Monday, June 13, 2016

Compost challenges and cures

Throughout the winter and spring, we've dumped banana peels, kohlrabi parings, and melon rinds into our compost bin. What's the result of such environmentally-friendly diligence? Have we been rewarded with the gardener's black gold: crumbly, fine-textured, and earth-scented compost? Sadly, no. Instead, I have a pile of slimy, wet, malodorous muck. It looks and smells like . . .  yes, that's right. You don't want this stinky, sticky stuff on your skin, on your clothes, or in your garden.

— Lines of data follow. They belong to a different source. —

Lemma plan_of_missing snap w net net' : plan_of snap w net = MissingKey -> plan_of snap w net' = MissingKey.
Proof.
  unfold plan_of, api_request.
  destruct (js_eq_str _ "gemini"); [by destruct (is_phrase _)|].
  destruct (js_eq_str _ "merriam-webster"); [|done]. by destruct (negb _).
Qed.

Lemma dstep_ok st p net p' st' :
  store_ok st -> dphase_ok p -> dstep st p net = Some (p', st') -> store_ok st' /\ dphase_ok p'.
Proof.
  intros Hst Hp. destruct p as [w|w snap key|w snap key|]; cbn [dstep dphase_ok] in *.
  - intros [= <- <-]. done.
  - subst key. destruct (js_truthy _) eqn:Hc.
    { intros [= <- <-]. split; [done|]. intros v t [= <- _]. by apply store_ok_hit. }
    destruct (plan_of snap w net) eqn:Hplan; intros [= <- <-]; split; try done.
    split; [done|]. intros net' Hm. rewrite (plan_of_missing snap w net' net Hm) in Hplan. discriminate.
  - destruct Hp as [-> _]. destruct (plan_of snap w net) as [|urls r]; [done|].
    destruct (finish_cases st (lookup_key snap w) (storage_get snap settings_keys) (tts_of snap) r)
      as [[m ->]|(fullData & v & _ & Hf & ->)]; cbn [response_of last]; intros [= <- <-].
    + split; [done|]. by intros ? ? ?.
    + assert (Hcoh : coherent (lookup_key snap w) v)
        by (left; exists snap, w, fullData; split; [done|by apply final_data_normal]).
      split; [by apply store_ok_insert|]. by intros ? ? [= <- _].
  - done.
Qed.

Lemma tstep_ok st p net p' st' :
  store_ok st -> tphase_ok p -> tstep st p net = Some (p', st') -> store_ok st' /\ tphase_ok p'.
Proof.
  intros Hst Hp. destruct p as [text|text snap key|text snap key|]; cbn [tstep tphase_ok] in *.
  - destruct (_ || _); intros [= <- <-]; done.
  - destruct (js_truthy _); intros [= <- <-]; done.
  - destruct (translation _ _) as [data|e]; intros [= <- <-]; split; try done.
    apply store_ok_insert; [done|]. right. subst key. eauto.
  - done.
Qed.

Lemma step_ok W W' : world_ok W -> step W W' -> world_ok W'.
Proof.
  intros [Hst Hreqs] Hstep. destruct Hstep as [W w|W text|W i p p' st' net Hi Hd|W i p p' st' net Hi Hd|W k v Hk];
    unfold world_ok; cbn [store reqs].
  - split; [done|]. apply Forall_app; split; [done|]. by repeat constructor.
  - split; [done|]. apply Forall_app; split; [done|]. by repeat constructor.
  - pose proof (proj1 (Forall_lookup _ _) Hreqs i _ Hi) as Hp.
    destruct (dstep_ok _ _ _ _ _ Hst Hp Hd) as [Hst' Hp'].
    split; [done|]. by apply Forall_insert.
  - pose proof (proj1 (Forall_lookup _ _) Hreqs i _ Hi) as Hp.
    destruct (tstep_ok _ _ _ _ _ Hst Hp Hd) as [Hst' Hp'].
    split; [done|]. by apply Forall_insert.
  - split; [|done]. intros k' v'. destruct (decide (k = k')) as [<-|Hne].
    + by left.
    + rewrite lookup_insert_ne by done. apply Hst.
Qed.

Lemma initial_ok W : initial W -> world_ok W.
Proof. intros [Hr Hst]. split; [|by rewrite Hr]. intros k v Hk. left. by eapply Hst. Qed.

Lemma rtc_step_ok W W' : rtc step W W' -> world_ok W -> world_ok W'.
Proof. induction 1 as [|W1 W2 W3 Hs _ IH]; [done|]. intros H. apply IH. by eapply step_ok. Qed.

Lemma reachable_ok W0 W : initial W0 -> rtc step W0 W -> world_ok W.
Proof. intros H0 Hr. by eapply rtc_step_ok, initial_ok. Qed.

(** The two key families meet only through the provider: a display key
    is a sentence key only if the provider prints as ["sentence"] or
    contains [_]. *)
Lemma display_sentence_disjoint snap w text tl :
  no_underscore (source_name snap) = true -> source_name snap <> "sentence" ->
  Keys.sentence_cache_key text tl <> lookup_key snap w.
Proof.
  intros Hu Hs Heq. unfold Keys.sentence_cache_key, lookup_key, Keys.display_key in Heq.
  change ("qdp_sentence_" +:+ ?x) with ("qdp_" +:+ ("sentence" +:+ "_" +:+ x)) in Heq.
  apply string_app_inj_l in Heq.
  destruct (string_split_l _ _ _ _ (eq_refl : no_underscore "sentence" = true) Hu Heq) as [E _].
  by apply Hs.
Qed.

(** C10. Under every interleaving of definition requests, translation
    requests and writes of the settings, starting from a storage that
    holds settings only, every stored value other than a setting is
    coherent with its key: the display projection of some entry value
    under settings whose display key it is, or any value under a sentence
    key. *)
Theorem cache_coherent_reachable W0 W k v :
  initial W0 -> rtc step W0 W -> store W !! k = Some v -> k ∈ settings_keys \/ coherent k v.
Proof. intros H0 Hr. by apply (reachable_ok W0 W H0 Hr). Qed.

(** C11. Under every interleaving, every successful answer to a
    definition request is the display projection of an entry under
    settings whose display key is the request's own key (the key derived
    from the settings the request read), even when another request wrote
    the cached value; provided the provider's name cannot make the key a
    sentence key. *)
Theorem definition_answer_projected W0 W i w snap v t :
  initial W0 -> rtc step W0 W -> reqs W !! i = Some (DefReq (DDone w snap (RSuccess v t))) ->
  no_underscore (source_name snap) = true -> source_name snap <> "sentence" ->
  exists snap' w' d, lookup_key snap' w' = lookup_key snap w /\
    Display.applyDisplayPreferences d (storage_get snap' settings_keys) = Normal v.
Proof.
  intros H0 Hr Hi Hu Hs. destruct (reachable_ok W0 W H0 Hr) as [_ Hreqs].
  pose proof (proj1 (Forall_lookup _ _) Hreqs i _ Hi) as Hp. cbn in Hp.
  destruct (Hp v t eq_refl) as [Hd|(text & tl & Heq)]; [done|].
  by destruct (display_sentence_disjoint snap w text tl Hu Hs).
Qed.

(** ** Schedules are executions *)

Lemma act_step W a W' : act W a = Some W' -> step W W'.
Proof.
  destruct a as [w|text|i net|k v]; cbn [act].
  - intros [= <-]. apply step_def_new.
  - intros [= <-]. apply step_tr_new.
  - unfold advance. destruct (reqs W !! i) as [[p|p]|] eqn:Hi; [| |done].
    + destruct (dstep (store W) p net) as [[p' st']|] eqn:Hd; [|done]. intros [= <-]. by eapply step_def.
    + destruct (tstep (store W) p net) as [[p' st']|] eqn:Hd; [|done]. intros [= <-]. by eapply step_tr.
  - case_bool_decide; [|done]. intros [= <-]. by apply step_setting.
Qed.

Lemma run_schedule_rtc W acts W' : run_schedule W acts = Some W' -> rtc step W W'.
Proof.
  induction acts as [|a acts IH] in W |- *; cbn [run_schedule]; [by intros [= <-]|].
  destruct (act W a) as [W1|] eqn:Ha; [|done]. intros H. eapply rtc_l; [by eapply act_step|]. by apply IH.
Qed.


Lemma initial_settings_only (st : gmap string jsval) :
  (forall k v, st !! k = Some v -> k ∈ settings_keys) -> initial (mkWorld st []).
Proof. done. Qed.

Lemma settings_only_insert (st : gmap string jsval) k v :
  k ∈ settings_keys -> (forall k' v', st !! k' = Some v' -> k' ∈ settings_keys) ->
  forall k' v', <[k := v]> st !! k' = Some v' -> k' ∈ settings_keys.
Proof.
  intros Hk Hst k' v'. destruct (decide (k = k')) as [<-|Hne]; [done|].
  rewrite lookup_insert_ne by done. apply Hst.
Qed.

Ltac solve_initial :=
  apply initial_settings_only;
  repeat (apply settings_only_insert; [apply (bool_decide_unpack _); vm_compute; reflexivity|]);
  intros ? ? Hk; by rewrite lookup_empty in Hk.


Lemma collide_W0_initial : initial collide_W0.
Proof. unfold collide_W0. solve_initial. Qed.


Lemma collide_W_reachable : rtc step collide_W0 collide_W.
Proof. apply (run_schedule_rtc _ collide_schedule). vm_compute. reflexivity. Qed.

(** ** Every request can run to its answer *)

Lemma request_progress W i rq :
  world_ok W -> reqs W !! i = Some rq -> request_done rq = false ->
  exists rq' st', step W (mkWorld st' (<[i := rq']> (reqs W))) /\ request_rank rq' < request_rank rq.
Proof.
  intros [Hst Hreqs] Hi Hnd. pose proof (proj1 (Forall_lookup _ _) Hreqs i _ Hi) as Hok.
  destruct rq as [[w|w snap key|w snap key|w snap r]|[text|text snap key|text snap key|r]];
    try discriminate; cbn [request_ok dphase_ok tphase_ok] in Hok.
  { eexists _, _. split; [eapply (step_def _ _ _ _ _ offline Hi); reflexivity|]. cbn; lia. }
  { destruct (dstep (store W) (DKey w snap key) offline) as [[p' st']|] eqn:Hd.
    - exists (DefReq p'), st'. split; [by eapply step_def|].
      revert Hd. cbn [dstep]. destruct (js_truthy _); [intros [= <- _]; cbn; lia|].
      destruct (plan_of _ _ _); intros [= <- _]; cbn; lia.
    - revert Hd. cbn [dstep]. destruct (js_truthy _); [done|]. by destruct (plan_of _ _ _). }
  { destruct Hok as [_ Hplan].
    destruct (plan_of snap w offline) as [|urls r] eqn:Hp; [by destruct (Hplan offline)|].
    destruct (response_of_finish [] (store W) key (storage_get snap settings_keys) (tts_of snap) r)
      as [_ [resp Hresp]].
    destruct (finish (store W) key (storage_get snap settings_keys) (tts_of snap) r) as [effs st'] eqn:Hf.
    exists (DefReq (DDone w snap resp)), st'. split; [|cbn; lia].
    eapply (step_def _ _ _ _ _ offline Hi). cbn [dstep]. rewrite Hp, Hf. cbn in Hresp. by rewrite Hresp. }
  all: match goal with _ : reqs _ !! _ = Some (TrReq ?p) |- _ =>
         destruct (tstep (store W) p offline) as [[p' st']|] eqn:Hd end;
    [exists (TrReq p'), st'; split; [by eapply step_tr|]; revert Hd; cbn [tstep]|revert Hd; cbn [tstep]].
  all: first [destruct (_ || _) | destruct (js_truthy _) | destruct (translation _ _)];
    first [intros [= <- _]; cbn; lia | intros [=]].
Qed.
Lemma Join_plain_envdo (p : string) :
  plainPath p -> Join [p; "envdo"] = p ++ "/envdo".
Proof.
  intros (names & Hne & Hall & Hp).
  assert (Hall' : Forall plainName (names ++ ["envdo"])).
  { apply Forall_app. split; [done|].
    constructor; [apply plainName_envdo|constructor]. }
  assert (Hne' : (names ++ ["envdo"])%list <> []) by by destruct names.
  assert (Hnonempty : String.eqb p "" = false).
  { apply String.eqb_neq. destruct Hp as [-> | ->]; [|done].
    by apply concat_plain_not_empty. }
  unfold Join. rewrite Hnonempty.
  change (String.concat "/" [p; "envdo"]) with (p ++ "/" ++ "envdo").
  change (p ++ "/envdo") with (p ++ "/" ++ "envdo").
  destruct Hp as [-> | ->].
  - rewrite <- concat_snoc by done. by apply Clean_plain_relative.
  - rewrite append_assoc, <- concat_snoc by done. by apply Clean_plain_rooted.
Qed.

End Paths.

(** C8 (amended).  [getSearchDirectories] returns the working directory
    followed by [filepath.Join(configRootDirectory, "envdo")], that is the
    cleaned form of [configRootDirectory + "/envdo"], leaving out the first
    when the working directory is empty and the second when the
    configuration root is; the cleaned form is
    [configRootDirectory + "/envdo"] itself when the configuration root
    is made of plain names separated by single slashes. *)
Theorem search_directories (workingDirectory configRootDirectory : string) :
  getSearchDirectories (New workingDirectory configRootDirectory)
  = ((if String.eqb workingDirectory "" then [] else [workingDirectory])
     ++ (if String.eqb configRootDirectory "" then []
         else [Filepath.Clean (configRootDirectory ++ "/envdo")]))%list
  /\ (plainPath configRootDirectory ->
      Filepath.Clean (configRootDirectory ++ "/envdo") = configRootDirectory ++ "/envdo").
Proof.
  split.
  - unfold getSearchDirectories, New, Filepath.Join. cbn [pwd configDir].
    destruct (String.eqb workingDirectory ""), (String.eqb configRootDirectory "");
      reflexivity.
  - intros Hplain. rewrite <- (Join_plain_envdo _ Hplain) at 2.
    unfold Filepath.Join.
    destruct (String.eqb configRootDirectory "") eqn:E; [|reflexivity].
    apply String.eqb_eq in E. subst.
    destruct Hplain as (names & Hne & Hall & [Hp | Hp]); [|done].
    symmetry in Hp. by apply concat_plain_not_empty in Hp.
Qed.
(** * ImageStore: the serializers of [core/serializers.py]

    A shallow embedding of the three Django REST Framework serializers of the
    ImageStore API ([LabelSerializer], [AnnotationSerializer],
    [ImageSerializer]) over an explicit database state, followed by the
    properties of the written specification that they satisfy or break.

    Layout:
    - [Py]: the Python built-ins the serializers call ([str.lower],
      [str.join], [int], truthiness, f-string formatting);
    - [Drf]: the pieces of Django and of the REST framework that the
      serializers rely on (exceptions with their detail, [IntegerField],
      [get_valid_filename]);
    - [Store]: the tables and the state-and-exception monad with
      [transaction.atomic];
    - [LabelSerializer], [AnnotationSerializer], [ImageSerializer]: the
      source classes, method by method;
    - the properties. *)

From Stdlib Require Import ZArith String Ascii List Bool Lia.
From stdpp Require Import base option list strings gmap.

Set Warnings "-register-all".
Local Open Scope string_scope.
Local Open Scope Z_scope.

(** ** Python built-ins

    Strings are sequences of ASCII characters; the functions below are the
    built-ins on that range. *)

Module Py.

Definition code (c : ascii) : N := N_of_ascii c.

Definition between (lo hi : N) (c : ascii) : bool :=
  ((lo <=? code c) && (code c <=? hi))%N.

Definition is_upper : ascii → bool := between 65 90.
Definition is_lower : ascii → bool := between 97 122.
Definition is_digit : ascii → bool := between 48 57.

(** [str.isspace] on the ASCII range: TAB..CR, FS..US and the blank. *)
Definition is_space (c : ascii) : bool :=
  between 9 13 c || between 28 32 c.

Definition lower_char (c : ascii) : ascii :=
  if is_upper c then ascii_of_N (code c + 32) else c.

(** [s.lower()] *)
Fixpoint lower (s : string) : string :=
  match s with
  | EmptyString => EmptyString
  | String c r => String (lower_char c) (lower r)
  end.

(** [sep.join(xs)] on a list of strings *)
Fixpoint join (sep : string) (xs : list string) : string :=
  match xs with
  | [] => ""
  | [x] => x
  | x :: r => x +:+ sep +:+ join sep r
  end.

(** [x in xs] for a list of strings *)
Definition contains (xs : list string) (x : string) : bool :=
  existsb (String.eqb x) xs.

(** [len(s)] *)
Definition len (s : string) : Z := Z.of_nat (String.length s).

Fixpoint lstrip (s : string) : string :=
  match s with
  | String c r => if is_space c then lstrip r else s
  | EmptyString => EmptyString
  end.

Fixpoint all_space (s : string) : bool :=
  match s with
  | EmptyString => true
  | String c r => is_space c && all_space r
  end.

Fixpoint rstrip (s : string) : string :=
  match s with
  | EmptyString => EmptyString
  | String c r => if all_space s then EmptyString else String c (rstrip r)
  end.

(** [s.strip()] *)
Definition strip (s : string) : string := rstrip (lstrip s).

(** [s.replace(a, b)] for single characters *)
Fixpoint replace_char (a b : ascii) (s : string) : string :=
  match s with
  | EmptyString => EmptyString
  | String c r =>
      String (if Ascii.eqb c a then b else c) (replace_char a b r)
  end.

Fixpoint filter_chars (keep : ascii → bool) (s : string) : string :=
  match s with
  | EmptyString => EmptyString
  | String c r =>
      if keep c then String c (filter_chars keep r) else filter_chars keep r
  end.

Definition digit_value (c : ascii) : Z := Z.of_N (code c - 48).

(** The digit part of an integer literal as [int] reads it: decimal
    digits, single underscores allowed between two digits only. *)
Fixpoint int_digits (acc : Z) (after_digit : bool) (s : string) : option Z :=
  match s with
  | EmptyString => if after_digit then Some acc else None
  | String c r =>
      if is_digit c then int_digits (10 * acc + digit_value c) true r
      else if Ascii.eqb c "_" then
        if after_digit then int_digits acc false r else None
      else None
  end.

(** [int(s)] for a string: surrounding blanks are ignored, one optional
    sign, then the digits.  [None] stands for [ValueError]. *)
Definition int (s : string) : option Z :=
  match strip s with
  | EmptyString => None
  | String c r =>
      if Ascii.eqb c "-" then Z.opp <$> int_digits 0 false r
      else if Ascii.eqb c "+" then int_digits 0 false r
      else int_digits 0 false (String c r)
  end.

Definition is_letter (c : ascii) : bool := is_upper c || is_lower c.

(** [any(c.isalpha() for c in s)] on ASCII *)
Fixpoint has_letter (s : string) : bool :=
  match s with
  | EmptyString => false
  | String c r => is_letter c || has_letter r
  end.

Fixpoint nat_digits (fuel : nat) (n : N) (acc : string) : string :=
  match fuel with
  | O => acc
  | S fuel' =>
      let acc' := String (ascii_of_N (48 + n mod 10)) acc in
      if (n / 10 =? 0)%N then acc' else nat_digits fuel' (n / 10)%N acc'
  end.

(** [str(n)] for an integer, as an f-string prints it. *)
Definition str_of_int (z : Z) : string :=
  let n := Z.abs_N z in
  let d := nat_digits (S (N.to_nat (N.log2 n))) n "" in
  if z <? 0 then String "-" d else d.

(** [repr(xs)] for a list of plain strings: ['a', 'b']. *)
Definition repr_str_list (xs : list string) : string :=
  "[" +:+ join ", " (map (λ x, "'" +:+ x +:+ "'") xs) +:+ "]".

End Py.


(** ** Django and the REST framework *)

Module Drf.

What to do? The solution is simple. The green/brown or nitrogen/carbon balance of my compost pile is out of whack.  The recipe should be 1/3 nitrogen to 2/3 carbon but, during the cold months when green nitrogen-rich kitchen scraps rapidly accumulate, that ratio is difficult to meet.  To redress the situation, I need to add carbon-rich, absorbent materials. I use whatever I have at hand:
  • Shredded paper towels and newspaper (no glossy inserts or magazines!)
  • Dried grass clippings or lawn thatch
  • Fireplace ashes
  • Shredded leaves
  • Pine needles
  • Dryer lint
Shredded paper towels
To re-charge the process of decay, it's important to aerate the compost. A handled edging tool is great for slicing down into the pile, twisting, and lifting. Once lightened up, a spading fork does the job just fine. Turning over the pile mixes up the carbon and nitrogen components, encourages the growth of bacteria, and provides a good upper body work-out. 

Well-mixed and warming up
I'm not a big fan of dumping unfinished household compost on garden beds--why have the smell of raw sewage compete with that of roses and lilacs?--but it can be done. Since adding a few loads of carbon materials last week, this pile is percolating. I'm hoping that by the time that fall top-dressing rolls around, my compost will be cured.

Self-sowing cantaloupe seedling peaking out of the bin.